For the records below, print the lines from the line with "let direction := intent (keys s) in" through the line with "ground_constraint (integrate delta s)." exactly as written; include both end lines and exclude the rest.

^^^^^^^^^^^^^^^^

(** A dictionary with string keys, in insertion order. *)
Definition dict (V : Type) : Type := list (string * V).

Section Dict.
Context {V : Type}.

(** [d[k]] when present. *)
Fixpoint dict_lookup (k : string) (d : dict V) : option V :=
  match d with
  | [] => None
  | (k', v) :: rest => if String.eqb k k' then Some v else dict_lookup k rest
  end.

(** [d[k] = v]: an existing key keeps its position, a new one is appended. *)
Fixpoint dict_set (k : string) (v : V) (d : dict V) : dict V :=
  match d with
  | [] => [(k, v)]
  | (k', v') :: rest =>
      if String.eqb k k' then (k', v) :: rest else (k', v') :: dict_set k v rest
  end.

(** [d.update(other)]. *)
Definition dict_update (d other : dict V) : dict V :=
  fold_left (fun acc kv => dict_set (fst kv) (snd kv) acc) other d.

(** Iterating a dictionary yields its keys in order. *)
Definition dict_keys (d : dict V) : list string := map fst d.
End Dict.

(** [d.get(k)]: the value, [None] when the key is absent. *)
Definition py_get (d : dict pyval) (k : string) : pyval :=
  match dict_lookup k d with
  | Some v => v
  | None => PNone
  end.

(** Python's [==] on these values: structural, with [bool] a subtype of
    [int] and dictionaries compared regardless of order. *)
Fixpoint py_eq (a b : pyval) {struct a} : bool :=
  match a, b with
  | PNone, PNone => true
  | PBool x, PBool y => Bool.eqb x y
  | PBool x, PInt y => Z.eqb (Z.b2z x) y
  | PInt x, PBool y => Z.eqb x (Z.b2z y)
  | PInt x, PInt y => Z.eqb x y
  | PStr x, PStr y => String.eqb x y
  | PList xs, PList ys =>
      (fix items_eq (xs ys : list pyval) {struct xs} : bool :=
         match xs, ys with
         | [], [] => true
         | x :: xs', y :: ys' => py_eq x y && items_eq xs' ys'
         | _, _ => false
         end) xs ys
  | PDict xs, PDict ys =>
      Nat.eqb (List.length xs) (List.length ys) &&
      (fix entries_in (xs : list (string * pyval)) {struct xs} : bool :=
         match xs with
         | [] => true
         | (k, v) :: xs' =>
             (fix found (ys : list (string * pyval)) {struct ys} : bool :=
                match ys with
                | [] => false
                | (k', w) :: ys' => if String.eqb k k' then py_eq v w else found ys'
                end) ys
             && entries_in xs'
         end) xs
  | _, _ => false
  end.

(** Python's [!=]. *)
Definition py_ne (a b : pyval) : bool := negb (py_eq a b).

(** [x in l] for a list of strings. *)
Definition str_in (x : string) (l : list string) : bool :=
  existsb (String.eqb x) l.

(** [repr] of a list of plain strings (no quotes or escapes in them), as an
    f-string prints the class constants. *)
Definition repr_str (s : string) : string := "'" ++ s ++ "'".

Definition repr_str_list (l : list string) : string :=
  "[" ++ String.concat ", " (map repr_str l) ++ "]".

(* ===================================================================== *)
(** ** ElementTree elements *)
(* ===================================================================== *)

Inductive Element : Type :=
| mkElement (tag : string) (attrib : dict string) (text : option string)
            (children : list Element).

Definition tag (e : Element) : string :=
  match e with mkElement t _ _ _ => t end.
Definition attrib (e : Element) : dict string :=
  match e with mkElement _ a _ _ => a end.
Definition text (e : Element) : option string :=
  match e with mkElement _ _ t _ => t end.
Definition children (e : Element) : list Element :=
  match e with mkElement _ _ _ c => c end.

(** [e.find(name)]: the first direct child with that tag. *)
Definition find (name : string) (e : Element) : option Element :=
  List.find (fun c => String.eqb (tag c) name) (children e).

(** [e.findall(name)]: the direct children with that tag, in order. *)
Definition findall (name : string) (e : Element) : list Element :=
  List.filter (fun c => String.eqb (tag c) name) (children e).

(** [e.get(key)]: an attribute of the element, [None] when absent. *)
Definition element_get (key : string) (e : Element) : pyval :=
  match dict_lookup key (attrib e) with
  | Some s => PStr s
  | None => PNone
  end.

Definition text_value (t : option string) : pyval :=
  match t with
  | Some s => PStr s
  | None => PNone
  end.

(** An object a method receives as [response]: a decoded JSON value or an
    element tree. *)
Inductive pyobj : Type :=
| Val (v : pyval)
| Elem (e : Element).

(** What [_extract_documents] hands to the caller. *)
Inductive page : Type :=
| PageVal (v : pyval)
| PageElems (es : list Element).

^^^^^^^^^^^^^^^^

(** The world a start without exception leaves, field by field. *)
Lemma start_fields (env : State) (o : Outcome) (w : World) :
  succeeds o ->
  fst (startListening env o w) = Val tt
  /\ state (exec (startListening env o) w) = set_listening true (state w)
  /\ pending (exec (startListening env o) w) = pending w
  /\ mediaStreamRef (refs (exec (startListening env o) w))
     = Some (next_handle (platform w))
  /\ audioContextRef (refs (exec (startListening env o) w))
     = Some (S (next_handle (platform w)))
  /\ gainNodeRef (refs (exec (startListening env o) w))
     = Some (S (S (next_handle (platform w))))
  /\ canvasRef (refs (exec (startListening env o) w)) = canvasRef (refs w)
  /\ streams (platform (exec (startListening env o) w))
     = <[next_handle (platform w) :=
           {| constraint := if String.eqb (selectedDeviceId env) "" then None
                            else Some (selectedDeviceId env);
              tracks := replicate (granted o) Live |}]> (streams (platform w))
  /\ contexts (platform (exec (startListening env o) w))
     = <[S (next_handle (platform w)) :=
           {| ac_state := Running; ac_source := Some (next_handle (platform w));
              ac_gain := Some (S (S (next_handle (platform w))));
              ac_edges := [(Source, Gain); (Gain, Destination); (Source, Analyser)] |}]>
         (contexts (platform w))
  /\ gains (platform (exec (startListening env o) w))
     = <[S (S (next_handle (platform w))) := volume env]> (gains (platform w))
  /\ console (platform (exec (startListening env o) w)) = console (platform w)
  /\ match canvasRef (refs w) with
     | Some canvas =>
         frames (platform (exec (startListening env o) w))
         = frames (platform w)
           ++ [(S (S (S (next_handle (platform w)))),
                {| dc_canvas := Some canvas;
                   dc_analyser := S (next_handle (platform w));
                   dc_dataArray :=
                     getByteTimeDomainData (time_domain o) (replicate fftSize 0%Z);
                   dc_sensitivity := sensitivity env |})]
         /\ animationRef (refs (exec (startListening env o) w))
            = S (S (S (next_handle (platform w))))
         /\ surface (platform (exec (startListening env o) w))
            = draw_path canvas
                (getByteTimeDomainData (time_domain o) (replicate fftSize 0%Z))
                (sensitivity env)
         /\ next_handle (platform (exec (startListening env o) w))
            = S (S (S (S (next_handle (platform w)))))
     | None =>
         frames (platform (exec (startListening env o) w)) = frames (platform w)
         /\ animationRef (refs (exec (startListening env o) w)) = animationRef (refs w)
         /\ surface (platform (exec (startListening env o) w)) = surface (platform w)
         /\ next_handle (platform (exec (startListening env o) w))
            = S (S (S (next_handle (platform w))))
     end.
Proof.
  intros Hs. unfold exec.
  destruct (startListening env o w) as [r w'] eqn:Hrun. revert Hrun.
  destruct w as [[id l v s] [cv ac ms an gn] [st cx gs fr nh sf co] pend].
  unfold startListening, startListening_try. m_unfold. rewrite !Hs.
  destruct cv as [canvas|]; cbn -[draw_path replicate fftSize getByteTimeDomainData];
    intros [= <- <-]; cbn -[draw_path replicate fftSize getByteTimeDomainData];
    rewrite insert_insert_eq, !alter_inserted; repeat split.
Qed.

^^^^^^^^^^^^^^^^

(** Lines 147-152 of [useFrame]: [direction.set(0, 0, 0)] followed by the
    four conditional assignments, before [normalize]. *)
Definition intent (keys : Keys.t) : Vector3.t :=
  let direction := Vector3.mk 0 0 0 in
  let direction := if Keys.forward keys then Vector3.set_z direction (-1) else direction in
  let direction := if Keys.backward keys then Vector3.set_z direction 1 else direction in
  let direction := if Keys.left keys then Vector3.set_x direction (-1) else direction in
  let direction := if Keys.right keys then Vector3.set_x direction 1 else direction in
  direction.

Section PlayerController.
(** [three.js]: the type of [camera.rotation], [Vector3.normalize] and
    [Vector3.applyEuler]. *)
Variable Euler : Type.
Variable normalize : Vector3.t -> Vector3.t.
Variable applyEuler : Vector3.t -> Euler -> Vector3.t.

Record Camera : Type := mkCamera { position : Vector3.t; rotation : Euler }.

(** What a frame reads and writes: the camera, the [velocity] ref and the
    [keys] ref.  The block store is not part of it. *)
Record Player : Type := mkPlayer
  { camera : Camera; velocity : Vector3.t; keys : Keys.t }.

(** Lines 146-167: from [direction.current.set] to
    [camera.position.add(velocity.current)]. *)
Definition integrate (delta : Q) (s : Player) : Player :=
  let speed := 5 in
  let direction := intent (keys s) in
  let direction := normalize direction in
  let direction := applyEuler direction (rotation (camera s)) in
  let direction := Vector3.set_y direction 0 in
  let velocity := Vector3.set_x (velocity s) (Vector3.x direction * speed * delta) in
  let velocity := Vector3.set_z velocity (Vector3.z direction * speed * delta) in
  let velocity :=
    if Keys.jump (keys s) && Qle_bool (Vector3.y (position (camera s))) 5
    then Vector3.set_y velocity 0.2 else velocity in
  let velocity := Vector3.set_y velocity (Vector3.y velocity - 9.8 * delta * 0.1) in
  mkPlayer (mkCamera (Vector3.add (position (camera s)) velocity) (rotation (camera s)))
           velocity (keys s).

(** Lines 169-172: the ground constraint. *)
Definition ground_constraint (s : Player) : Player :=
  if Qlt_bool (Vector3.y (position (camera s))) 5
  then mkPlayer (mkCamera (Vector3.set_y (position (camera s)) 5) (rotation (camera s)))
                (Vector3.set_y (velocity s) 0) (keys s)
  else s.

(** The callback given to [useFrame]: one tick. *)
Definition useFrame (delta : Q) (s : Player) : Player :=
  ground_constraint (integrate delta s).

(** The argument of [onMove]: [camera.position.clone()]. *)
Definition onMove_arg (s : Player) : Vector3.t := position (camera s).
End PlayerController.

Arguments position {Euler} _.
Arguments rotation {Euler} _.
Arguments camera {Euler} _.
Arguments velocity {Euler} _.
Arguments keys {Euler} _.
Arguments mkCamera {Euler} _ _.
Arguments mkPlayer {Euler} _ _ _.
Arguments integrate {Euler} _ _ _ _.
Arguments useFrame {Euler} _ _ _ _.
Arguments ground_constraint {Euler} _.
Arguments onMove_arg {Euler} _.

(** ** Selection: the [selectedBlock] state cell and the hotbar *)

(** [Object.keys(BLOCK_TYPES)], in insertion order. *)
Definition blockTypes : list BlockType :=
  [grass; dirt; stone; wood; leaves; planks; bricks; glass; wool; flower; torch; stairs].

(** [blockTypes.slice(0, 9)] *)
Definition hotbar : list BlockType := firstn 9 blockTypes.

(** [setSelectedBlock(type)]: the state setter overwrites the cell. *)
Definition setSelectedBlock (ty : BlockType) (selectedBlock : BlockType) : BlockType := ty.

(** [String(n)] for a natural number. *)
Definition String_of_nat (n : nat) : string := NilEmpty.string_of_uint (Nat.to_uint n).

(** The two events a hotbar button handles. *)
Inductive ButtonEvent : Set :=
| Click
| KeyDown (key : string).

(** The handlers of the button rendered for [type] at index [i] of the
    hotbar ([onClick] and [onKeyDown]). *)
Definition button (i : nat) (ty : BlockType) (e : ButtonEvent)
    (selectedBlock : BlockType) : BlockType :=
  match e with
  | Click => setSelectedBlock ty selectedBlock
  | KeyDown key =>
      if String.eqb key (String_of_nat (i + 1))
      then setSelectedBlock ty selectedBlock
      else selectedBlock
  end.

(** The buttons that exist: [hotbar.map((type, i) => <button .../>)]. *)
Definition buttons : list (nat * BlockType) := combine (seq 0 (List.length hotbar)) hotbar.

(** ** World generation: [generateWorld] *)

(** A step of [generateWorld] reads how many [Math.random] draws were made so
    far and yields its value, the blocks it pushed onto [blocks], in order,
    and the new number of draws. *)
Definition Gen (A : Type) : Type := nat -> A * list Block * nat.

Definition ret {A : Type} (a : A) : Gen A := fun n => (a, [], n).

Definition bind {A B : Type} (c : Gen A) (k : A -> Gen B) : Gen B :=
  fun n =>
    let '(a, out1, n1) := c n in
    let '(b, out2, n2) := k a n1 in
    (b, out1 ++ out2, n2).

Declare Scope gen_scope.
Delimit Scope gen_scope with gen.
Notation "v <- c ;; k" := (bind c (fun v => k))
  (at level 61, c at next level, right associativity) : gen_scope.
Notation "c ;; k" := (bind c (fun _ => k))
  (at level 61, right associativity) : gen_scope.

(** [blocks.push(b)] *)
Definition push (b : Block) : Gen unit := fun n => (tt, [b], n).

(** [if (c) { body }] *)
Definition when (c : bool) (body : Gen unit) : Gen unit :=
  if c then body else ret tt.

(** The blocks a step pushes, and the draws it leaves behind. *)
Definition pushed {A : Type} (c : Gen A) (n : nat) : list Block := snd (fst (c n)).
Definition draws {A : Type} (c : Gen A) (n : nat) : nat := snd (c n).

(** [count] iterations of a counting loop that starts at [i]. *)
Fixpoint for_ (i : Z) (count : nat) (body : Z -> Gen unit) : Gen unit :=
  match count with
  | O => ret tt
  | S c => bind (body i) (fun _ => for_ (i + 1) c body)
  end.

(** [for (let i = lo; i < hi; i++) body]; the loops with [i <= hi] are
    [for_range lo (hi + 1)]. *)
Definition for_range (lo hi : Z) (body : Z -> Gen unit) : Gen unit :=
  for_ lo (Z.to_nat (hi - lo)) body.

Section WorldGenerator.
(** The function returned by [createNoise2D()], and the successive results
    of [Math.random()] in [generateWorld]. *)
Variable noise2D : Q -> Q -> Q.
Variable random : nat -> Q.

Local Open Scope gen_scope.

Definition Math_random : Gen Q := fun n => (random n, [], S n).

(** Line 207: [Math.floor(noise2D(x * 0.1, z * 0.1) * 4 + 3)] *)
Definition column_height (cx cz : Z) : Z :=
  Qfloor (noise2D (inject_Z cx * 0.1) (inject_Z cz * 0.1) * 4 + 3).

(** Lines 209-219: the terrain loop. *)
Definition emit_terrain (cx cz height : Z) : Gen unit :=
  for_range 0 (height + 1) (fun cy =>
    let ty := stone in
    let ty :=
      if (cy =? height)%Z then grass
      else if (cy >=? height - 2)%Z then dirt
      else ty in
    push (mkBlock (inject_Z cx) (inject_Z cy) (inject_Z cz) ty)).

^^^^^^^^^^^^^^^^

_ANSWER SECTION_
  let direction := intent (keys s) in
  let direction := normalize direction in
  let direction := applyEuler direction (rotation (camera s)) in
  let direction := Vector3.set_y direction 0 in
  let velocity := Vector3.set_x (velocity s) (Vector3.x direction * speed * delta) in
  let velocity := Vector3.set_z velocity (Vector3.z direction * speed * delta) in
  let velocity :=
    if Keys.jump (keys s) && Qle_bool (Vector3.y (position (camera s))) 5
    then Vector3.set_y velocity 0.2 else velocity in
  let velocity := Vector3.set_y velocity (Vector3.y velocity - 9.8 * delta * 0.1) in
  mkPlayer (mkCamera (Vector3.add (position (camera s)) velocity) (rotation (camera s)))
           velocity (keys s).

(** Lines 169-172: the ground constraint. *)
Definition ground_constraint (s : Player) : Player :=
  if Qlt_bool (Vector3.y (position (camera s))) 5
  then mkPlayer (mkCamera (Vector3.set_y (position (camera s)) 5) (rotation (camera s)))
                (Vector3.set_y (velocity s) 0) (keys s)
  else s.

(** The callback given to [useFrame]: one tick. *)
Definition useFrame (delta : Q) (s : Player) : Player :=
  ground_constraint (integrate delta s).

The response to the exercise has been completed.